[Start of section]

(* ===== verification/Mlx5Recv.v ===== *)
(** * libmlx5: receive queues
    (src/drivers/libmlx5-1.0.2mlnx1/src/qp.c)

    Receive WQEs have a fixed size and hold a list of scatter entries, ended
    by an entry with an invalid key unless the list is full.  Data that the
    device delivered inside a completion is copied to the scatter entries by
    the driver. *)

From stdpp Require Import base gmap list numbers.
From Stdlib Require Import ZArith Lia.
From S2P Require Import Prelude Mlx5Base Mlx5Wqe Mlx5Send.

Record ibv_recv_wr : Type := RecvWr
  { rwr_id : Z;
    rwr_sges : list ibv_sge }.

(** Size of the memory of a receive queue. *)
Definition rq_end (w : mlx5_wq) : Z := Z.shiftl (wqe_cnt w) (wqe_shift w).

Definition get_recv_wqe (w : mlx5_wq) (n : Z) : Z := Z.shiftl n (wqe_shift w).

Definition set_sig_seg (qend qpn sig : Z) (size : Z) (idx : Z) (m : sqmem) : res sqmem :=
  let! bs := ld qend (sig + 16) (Z.to_nat size) m in
  let sign := calc_xor bs .^ calc_xor (le_bytes 4 qpn) .^ calc_xor (le_bytes 2 (u16 idx)) in
  st qend (sig + 4) [u8 (Z.lnot sign)] m.

Section Recv.
Context {K : Type} `{ImplicitLkey K}.

(** The scatter entries; [j] counts the ones written. *)
Fixpoint recv_sges (qend scat : Z) (sgs : list ibv_sge) (j : Z) (m : sqmem) : eff K (Z * Z * sqmem) :=
  match sgs with
  | [] => eff_ret (0, j, m)
  | sg :: sgs =>
      if sge_length sg =? 0 then recv_sges qend scat sgs j m
      else
        let* (err, m) := set_data_ptr_seg qend (scat + 16 * j) sg 0 m in
        if negb (err =? 0) then eff_ret (-1, j + 1, m)
        else recv_sges qend scat sgs (j + 1) m
  end.

(** The entry that ends a list. *)
Definition end_seg : list Z := data_seg_bytes 0 MLX5_INVALID_LKEY 0.

Record recv_st : Type := RecvSt
  { rs_nreq : Z;
    rs_ind : Z;
    rs_qp : mlx5_qp }.

Definition recv_iter (qpn : Z) (wr : ibv_recv_wr) (s : recv_st) : eff K (Z * recv_st) :=
  let q := rs_qp s in
  let w := rq q in
  let n := Z.of_nat (length (rwr_sges wr)) in
  if negb (IBV_EXP_QP_CREATE_IGNORE_RQ_OVERFLOW (cflags q)) && mlx5_wq_overflow w (rs_nreq s)
  then eff_ret (ENOMEM, s)
  else if max_gs w <? n then eff_ret (EINVAL, s)
  else
    let sig := get_recv_wqe w (rs_ind s) in
    let scat := if wq_sig (ctrl_seg q) then sig + 16 else sig in
    let* (err, j, m) := recv_sges (rq_end w) scat (rwr_sges wr) 0 (buff w) in
    if negb (err =? 0) then
      eff_ret (err, RecvSt (rs_nreq s) (rs_ind s) (qp_set_rq q (wq_set_buff w m)))
    else eff_lift (
      let! m := (if j <? max_gs w then st (rq_end w) (scat + 16 * j) end_seg m else Ok m) in
      let! m := (if wq_sig (ctrl_seg q) then
          let sigsz := Z.min n (Z.shiftl 1 (wqe_shift w - 4) - 1) in
          set_sig_seg (rq_end w) qpn sig (Z.shiftl sigsz 4) (head w + rs_nreq s) m
        else Ok m) in
      let! ids := arr_set (wrid w) (rs_ind s) (rwr_id wr) in
      Ok (0, RecvSt (rs_nreq s + 1) ((rs_ind s + 1) .& u32 (wqe_cnt w - 1))
               (qp_set_rq q (wq_set_wrid (wq_set_buff w m) ids)))).

Fixpoint recv_loop (qpn : Z) (wrs : list ibv_recv_wr) (s : recv_st)
    : eff K (Z * list ibv_recv_wr * recv_st) :=
  match wrs with
  | [] => eff_ret (0, [], s)
  | wr :: rest =>
      let* (err, s) := recv_iter qpn wr s in
      if negb (err =? 0) then eff_ret (err, wr :: rest, s)
      else recv_loop qpn rest s
  end.

Definition qp_set_db (q : mlx5_qp) (d : list Z) : mlx5_qp :=
  Qp (sq q) (rq q) (wqe_head q) (post_send_one q) (sqend q) (scur_post q) (last_post q) (cflags q)
     (fm_cache q) (max_inline_data q) (ctrl_seg q) (qp_type q) (mpw_state q) (bf q) d
     (sq_enable q) (rq_enable q) (mlx5_hrd_qp_index q) (sqbuf q).

(** [lt_rtr]: the state of the queue pair is below RTR. *)
Definition mlx5_post_recv (qpn : Z) (lt_rtr : bool) (q : mlx5_qp) (wrs : list ibv_recv_wr)
    : eff K (Z * list ibv_recv_wr * mlx5_qp * list dev_event) :=
  let ind := head (rq q) .& u32 (wqe_cnt (rq q) - 1) in
  let* (err, bad, s) := recv_loop qpn wrs (RecvSt 0 ind q) in
  let q := rs_qp s in
  eff_lift (
    if negb (rs_nreq s =? 0) then
      let q := qp_set_rq q (wq_set_head (rq q) (u32 (head (rq q) + rs_nreq s))) in
      if negb (bool_decide (qp_type q = IBV_QPT_RAW_ETH) && lt_rtr) then
        let v := head (rq q) .& 0xffff in
        let! d := arr_set (db q) MLX5_RCV_DBR (htonl v) in
        Ok (err, bad, qp_set_db q d, [EvWmb; EvDbRec MLX5_RCV_DBR v])
      else Ok (err, bad, q, [EvWmb])
    else Ok (err, bad, q, [])).

End Recv.

(** ** Data delivered in a completion *)

(** The process's memory is a function from addresses to bytes. *)
Definition hwrite (host : Z → Z) (addr : Z) (bs : list Z) : Z → Z :=
  λ a, let k := u64 (a - addr) in
       if k <? Z.of_nat (length bs) then default 0 (bs !! Z.to_nat k) else host a.

Definition IBV_WC_SUCCESS : Z := 0.
Definition IBV_WC_LOC_LEN_ERR : Z := 1.
Definition IBV_WC_REM_INV_REQ_ERR : Z := 9.
Definition IBV_WC_GENERAL_ERR : Z := 21.

(** [copy_to_scat]: status, size that is left, memory. *)
Fixpoint scat_loop (qend : Z) (m : sqmem) (max : nat) (scat : Z) (buf : list Z) (size : Z)
    (host : Z → Z) : res (Z * Z * (Z → Z)) :=
  match max with
  | O => Ok (IBV_WC_LOC_LEN_ERR, size, host)
  | S max =>
      let! bc := ld qend scat 4 m in
      let! ad := ld qend (scat + 8) 8 m in
      let copy := Z.min size (be_word bc) in
      let host := hwrite host (be_word ad) (take (Z.to_nat copy) buf) in
      let size := size - copy in
      if size =? 0 then Ok (IBV_WC_SUCCESS, size, host)
      else scat_loop qend m max (scat + 16) (drop (Z.to_nat copy) buf) size host
  end.
Definition copy_to_scat (qend : Z) (m : sqmem) (scat : Z) (buf : list Z) (size : Z) (max : nat)
    (host : Z → Z) : res (Z * Z * (Z → Z)) :=
  if size =? 0 then Ok (IBV_WC_SUCCESS, size, host)
  else scat_loop qend m max scat buf size host.

Definition mlx5_copy_to_recv_wqe (q : mlx5_qp) (idx : Z) (buf : list Z) (size : Z) (host : Z → Z)
    : res (Z * (Z → Z)) :=
  let w := rq q in
  let max := Z.to_nat (Z.shiftl 1 (wqe_shift w - 4)) in
  let scat := get_recv_wqe w idx in
  let scat := if wq_sig (ctrl_seg q) then scat + 16 else scat in
  let! r := copy_to_scat (rq_end w) (buff w) scat buf size max host in
  Ok (r.1.1, r.2).

(** Completions of RDMA READ and atomics: the WQE may wrap in the ring. *)
Definition mlx5_copy_to_send_wqe (q : mlx5_qp) (idx : Z) (buf : list Z) (size : Z) (host : Z → Z)
    : res (Z * (Z → Z)) :=
  let idx := idx .& u32 (wqe_cnt (sq q) - 1) in
  let ctrl := mlx5_get_send_wqe idx in
  if bool_decide (qp_type q ≠ IBV_QPT_RC) then Ok (IBV_WC_GENERAL_ERR, host)
  else
    let! w0 := ld (sqend q) ctrl 4 (sqbuf q) in
    let op := be_word w0 .& 0xff in
    let go p :=
      let! w1 := ld (sqend q) (ctrl + 4) 4 (sqbuf q) in
      let scat := p in
      let max := (be_word w1 .& 0x3F) - Z.shiftr (scat - ctrl) 4 in
      if sqend q <? scat + 16 * max then
        let tmp := Z.shiftr (sqend q - scat) 4 in
        let! (st1, remaining, host) :=
          copy_to_scat (sqend q) (sqbuf q) scat buf size (Z.to_nat tmp) host in
        if st1 =? IBV_WC_SUCCESS then Ok (IBV_WC_SUCCESS, host)
        else
          let! r := copy_to_scat (sqend q) (sqbuf q) (mlx5_get_send_wqe 0)
                      (drop (Z.to_nat (size - remaining)) buf) remaining (Z.to_nat (max - tmp)) host in
          Ok (r.1.1, r.2)
      else
        let! r := copy_to_scat (sqend q) (sqbuf q) scat buf size (Z.to_nat max) host in
        Ok (r.1.1, r.2) in
    if op =? MLX5_OPCODE_RDMA_READ then go (ctrl + 16 + 16)
    else if (op =? MLX5_OPCODE_ATOMIC_CS) || (op =? MLX5_OPCODE_ATOMIC_FA) then go (ctrl + 16 + 16 + 16)
    else Ok (IBV_WC_REM_INV_REQ_ERR, host).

[End of section]

• BRIEF: Print again the lines of the entries above that fall between the line holding "else recv_loop qpn rest s" and the line holding "let size := size - copy in", inclusive, exactly as they stand.

• COMPLETED EXERCISE:
      else recv_loop qpn rest s
  end.

Definition qp_set_db (q : mlx5_qp) (d : list Z) : mlx5_qp :=
  Qp (sq q) (rq q) (wqe_head q) (post_send_one q) (sqend q) (scur_post q) (last_post q) (cflags q)
     (fm_cache q) (max_inline_data q) (ctrl_seg q) (qp_type q) (mpw_state q) (bf q) d
     (sq_enable q) (rq_enable q) (mlx5_hrd_qp_index q) (sqbuf q).

(** [lt_rtr]: the state of the queue pair is below RTR. *)
Definition mlx5_post_recv (qpn : Z) (lt_rtr : bool) (q : mlx5_qp) (wrs : list ibv_recv_wr)
    : eff K (Z * list ibv_recv_wr * mlx5_qp * list dev_event) :=
  let ind := head (rq q) .& u32 (wqe_cnt (rq q) - 1) in
  let* (err, bad, s) := recv_loop qpn wrs (RecvSt 0 ind q) in
  let q := rs_qp s in
  eff_lift (
    if negb (rs_nreq s =? 0) then
      let q := qp_set_rq q (wq_set_head (rq q) (u32 (head (rq q) + rs_nreq s))) in
      if negb (bool_decide (qp_type q = IBV_QPT_RAW_ETH) && lt_rtr) then
        let v := head (rq q) .& 0xffff in
        let! d := arr_set (db q) MLX5_RCV_DBR (htonl v) in
        Ok (err, bad, qp_set_db q d, [EvWmb; EvDbRec MLX5_RCV_DBR v])
      else Ok (err, bad, q, [EvWmb])
    else Ok (err, bad, q, [])).

End Recv.

(** ** Data delivered in a completion *)

(** The process's memory is a function from addresses to bytes. *)
Definition hwrite (host : Z → Z) (addr : Z) (bs : list Z) : Z → Z :=
  λ a, let k := u64 (a - addr) in
       if k <? Z.of_nat (length bs) then default 0 (bs !! Z.to_nat k) else host a.

Definition IBV_WC_SUCCESS : Z := 0.
Definition IBV_WC_LOC_LEN_ERR : Z := 1.
Definition IBV_WC_REM_INV_REQ_ERR : Z := 9.
Definition IBV_WC_GENERAL_ERR : Z := 21.

(** [copy_to_scat]: status, size that is left, memory. *)
Fixpoint scat_loop (qend : Z) (m : sqmem) (max : nat) (scat : Z) (buf : list Z) (size : Z)
    (host : Z → Z) : res (Z * Z * (Z → Z)) :=
  match max with
  | O => Ok (IBV_WC_LOC_LEN_ERR, size, host)
  | S max =>
      let! bc := ld qend scat 4 m in
      let! ad := ld qend (scat + 8) 8 m in
      let copy := Z.min size (be_word bc) in
      let host := hwrite host (be_word ad) (take (Z.to_nat copy) buf) in
      let size := size - copy in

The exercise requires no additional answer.